Regina Pazvakavambwa
By Regina Pazvakavambwa, ITWeb portals journalist.
Johannesburg, 24 Jun 2015
Virtual machines are equally at risk of unauthorised access and malware as non-virtualised ones, says Intact Software Distribution.
Virtual machines are equally at risk of unauthorised access and malware as non-virtualised ones, says Intact Software Distribution.

Security of virtual servers and virtualised infrastructures is driving enterprise data centre security purchases.

This is according to Lutz Blaeser, MD of Intact Software Distribution, who notes virtualisation is one of the top security concerns for IT decision-makers.

As more and more physical assets crucial to the enterprise move to the cloud, the virtualised security ecosystem becomes increasingly critical to the IT decision-maker, says Blaeser.

He points out that in a recent survey carried out in the US by Bitdefender, 15% of companies are now fully virtualised, while another 47% are planning to increase their virtualised assets in the near future.

Infonetics Research states virtualisation is driving enterprise data centre security purchases, with budgets growing 57% from 2014 into 2015.

The market for virtual appliances and virtualisation-aware security solutions is merging with software-defined networking in the data centre, and this combination is driving the market growth, says Infonetics.

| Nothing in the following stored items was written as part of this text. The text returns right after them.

(** Every other request to the view leaves the store as it is. *)
Lemma staff_update_complaint_cases now user method k form db :
  (staff_update_complaint now user method k form db).2 = db
  \/ exists old s,
       complaints db !! k = Some old
       /\ (staff_update_complaint now user method k form db).2 =
          with_complaints (<[k := updated now user k form s old]> (complaints db)) db.
Proof.
  destruct (decide (role user = STAFF)) as [Hrole|Hrole].
  2: { left. unfold staff_update_complaint.
       rewrite role_required_refused; [done|].
       rewrite list_elem_of_singleton. done. }
  destruct (complaints db !! k) as [old|] eqn:Hold.
  2: { left. unfold staff_update_complaint.
       rewrite role_required_allowed by (rewrite Hrole; by left).
       unfold bind. by rewrite get_object_or_404_missing. }
  destruct method, (post_status form) as [s|] eqn:Hs,
    (from_option (active_staff db) true (post_assigned_staff form)) eqn:Hstaff,
    (bool_decide (assigned_staff old <> None)
     && bool_decide (assigned_staff old <> Some (u_pk user))) eqn:Hcheck;
    try (right; exists old, s; split; [done|];
         apply assigned_to_another_false in Hcheck;
         by rewrite (staff_update_complaint_saved _ _ _ _ _ old s));
    left; unfold staff_update_complaint;
    rewrite role_required_allowed by (rewrite Hrole; by left);
    unfold bind at 1; rewrite (get_object_or_404_found _ old) by done;
    simpl; rewrite Hcheck; try done;
    unfold bind, get_db, ComplaintStatusUpdateForm_save;
    rewrite ?Hs, ?Hstaff; try done.
Qed.

Lemma staff_claim_complaint_cases now user k db :
  (staff_claim_complaint now user k db).2 = db
  \/ exists old,
       complaints db !! k = Some old
       /\ (staff_claim_complaint now user k db).2 =
          with_complaints (<[k := claimed now user k old]> (complaints db)) db.
Proof.
  destruct (decide (role user = STAFF)) as [Hrole|Hrole].
  2: { left. unfold staff_claim_complaint.
       rewrite role_required_refused; [done|].
       by rewrite list_elem_of_singleton. }
  destruct (complaints db !! k) as [old|] eqn:Hold.
  2: { left. unfold staff_claim_complaint.
       rewrite role_required_allowed by (rewrite Hrole; by left).
       unfold bind. by rewrite get_object_or_404_missing. }
  destruct (assigned_staff old) as [s|] eqn:Hs.
  - left. by rewrite (staff_claim_complaint_assigned _ _ _ _ old) by (done || congruence).
  - right. exists old. split; [done|].
    by rewrite (staff_claim_complaint_unassigned _ _ _ _ old).
Qed.

(** *** [student_create_complaint] *)

Lemma pk_ComplaintForm_save form user db c :
  ComplaintForm_save form user db = Some c -> pk c = None.
Proof.
  unfold ComplaintForm_save. intros H.
  repeat case_match; by simplify_eq.
Qed.

Lemma student_create_complaint_without_policy now user form db p c :
  role user = STUDENT ->
  ComplaintForm_save form user db = Some c ->
  post_priority form = Some p ->
  SLA_active p db = None ->
  student_create_complaint now user POST form db =
  (Ok [(SUCCESS, "Your complaint has been submitted successfully!")],
   with_complaints
     (<[next_pk (complaints db) :=
          created_without_policy now user form p (next_pk (complaints db))]>
        (complaints db)) db).
Proof.
  intros Hrole Hform Hp Hsla. unfold student_create_complaint.
  rewrite role_required_allowed by (rewrite Hrole; by left).
  unfold bind at 1. unfold get_db. rewrite Hform.
  unfold bind.
  rewrite Complaint_save_new by (by eapply pk_ComplaintForm_save).
  unfold ComplaintForm_save in Hform. rewrite Hp in Hform.
  case_match; [|done]. injection Hform as <-. simpl.
  rewrite Hsla. unfold stamp_deadline. simpl. by rewrite Hsla.
Qed.

Lemma student_create_complaint_saved now user form db c :
  role user = STUDENT ->
  ComplaintForm_save form user db = Some c ->
  exists c',
    student_create_complaint now user POST form db =
    (Ok [(SUCCESS, "Your complaint has been submitted successfully!")],
     with_complaints (<[next_pk (complaints db) := c']> (complaints db)) db).
Proof.
  intros Hrole Hform. unfold student_create_complaint.
  rewrite role_required_allowed by (rewrite Hrole; by left).
  unfold bind at 1. unfold get_db. rewrite Hform.
  unfold bind.
  rewrite Complaint_save_new by (by eapply pk_ComplaintForm_save).
  simpl. eauto.
Qed.

Lemma student_create_complaint_cases now user method form db :
  (student_create_complaint now user method form db).2 = db
  \/ exists c,
       (student_create_complaint now user method form db).2 =
       with_complaints (<[next_pk (complaints db) := c]> (complaints db)) db.
Proof.
  destruct (decide (role user = STUDENT)) as [Hrole|Hrole].
  2: { left. unfold student_create_complaint.
       rewrite role_required_refused; [done|].
       by rewrite list_elem_of_singleton. }
  destruct method, (ComplaintForm_save form user db) as [c|] eqn:Hc;
    try (right;
         destruct (student_create_complaint_saved now user form db c Hrole Hc)
           as [c' ->]; by exists c');
    left; unfold student_create_complaint;
    rewrite role_required_allowed by (rewrite Hrole; by left);
    try done.
  unfold bind, get_db. by rewrite Hc.
Qed.

(** *** [admin_escalate_complaint] *)

Lemma admin_escalate_complaint_saved now user k posted_reason posted_notes db old :
  role user = ADMIN -> complaints db !! k = Some old ->
  admin_escalate_complaint now user POST k posted_reason posted_notes db =
  (Ok [(SUCCESS, "Complaint #" ++ pretty (Z.pos k) ++ " has been escalated.")],
   {| complaints := <[k := escalated_row now k old]> (complaints db);
      escalations :=
        <[next_pk (escalations db) :=
            new_escalation now db k (Some (u_pk user))
              (default Reason.OTHER posted_reason) (default "" posted_notes)]>
          (escalations db);
      slas := slas db; users := users db; categories := categories db |}).
Proof.
  intros Hrole Hold. unfold admin_escalate_complaint.
  rewrite role_required_allowed by (rewrite Hrole; by left).
  unfold bind at 1. rewrite (get_object_or_404_found _ old) by done.
  unfold bind at 1.
  rewrite (Escalation_objects_create_saved _ _ _ _ _ _ k old) by done.
  unfold bind. simpl.
  rewrite (Complaint_save_existing _ _ _ k (set_status ESCALATED old)).
  2: { simpl. by rewrite pk_prepared. }
  2: { simpl. by rewrite lookup_insert_eq. }
  simpl. unfold with_complaints. simpl. by rewrite insert_insert_eq.
Qed.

Virtualisation provides immediate availability and reliability, but also opens the infrastructure to the outside world, as a result, virtual machines are equally at risk of unauthorised access and malware as non-virtualised ones, notes Blaeser.

He notes security for virtualised environments is fundamentally different from security technologies that sit on top of physical clients.

Installing a security solution that has been designed for physical clients in a virtual machine would dramatically impact the machine's performance.

Organisations, therefore, should have security solutions that have the ability to provide complete insight into virtualised endpoints with zero footprint within the endpoints through inspection at the hypervisor level, he says.

"Like any other area of the IT infrastructure, security should be one of the first considerations in a virtualised environment."

Warren Olivier, regional manager for Veeam SA, says when it comes to virtualisation security, IT decision-makers need to implement security measures based on technical skills - which they are not particularly skilled at or know all that well.

As the virtualisation component becomes more mainstream and open to more people trying to attack it, there are many areas for attack on virtual infrastructure, he says.

"A business disruption, whether planned or unplanned, natural or man-made, can be a time of great vulnerability for an organisation as ordinary practices change, people access applications and data in new ways, and perimeter or endpoint security measures may be compromised. The risk is due to the unknown."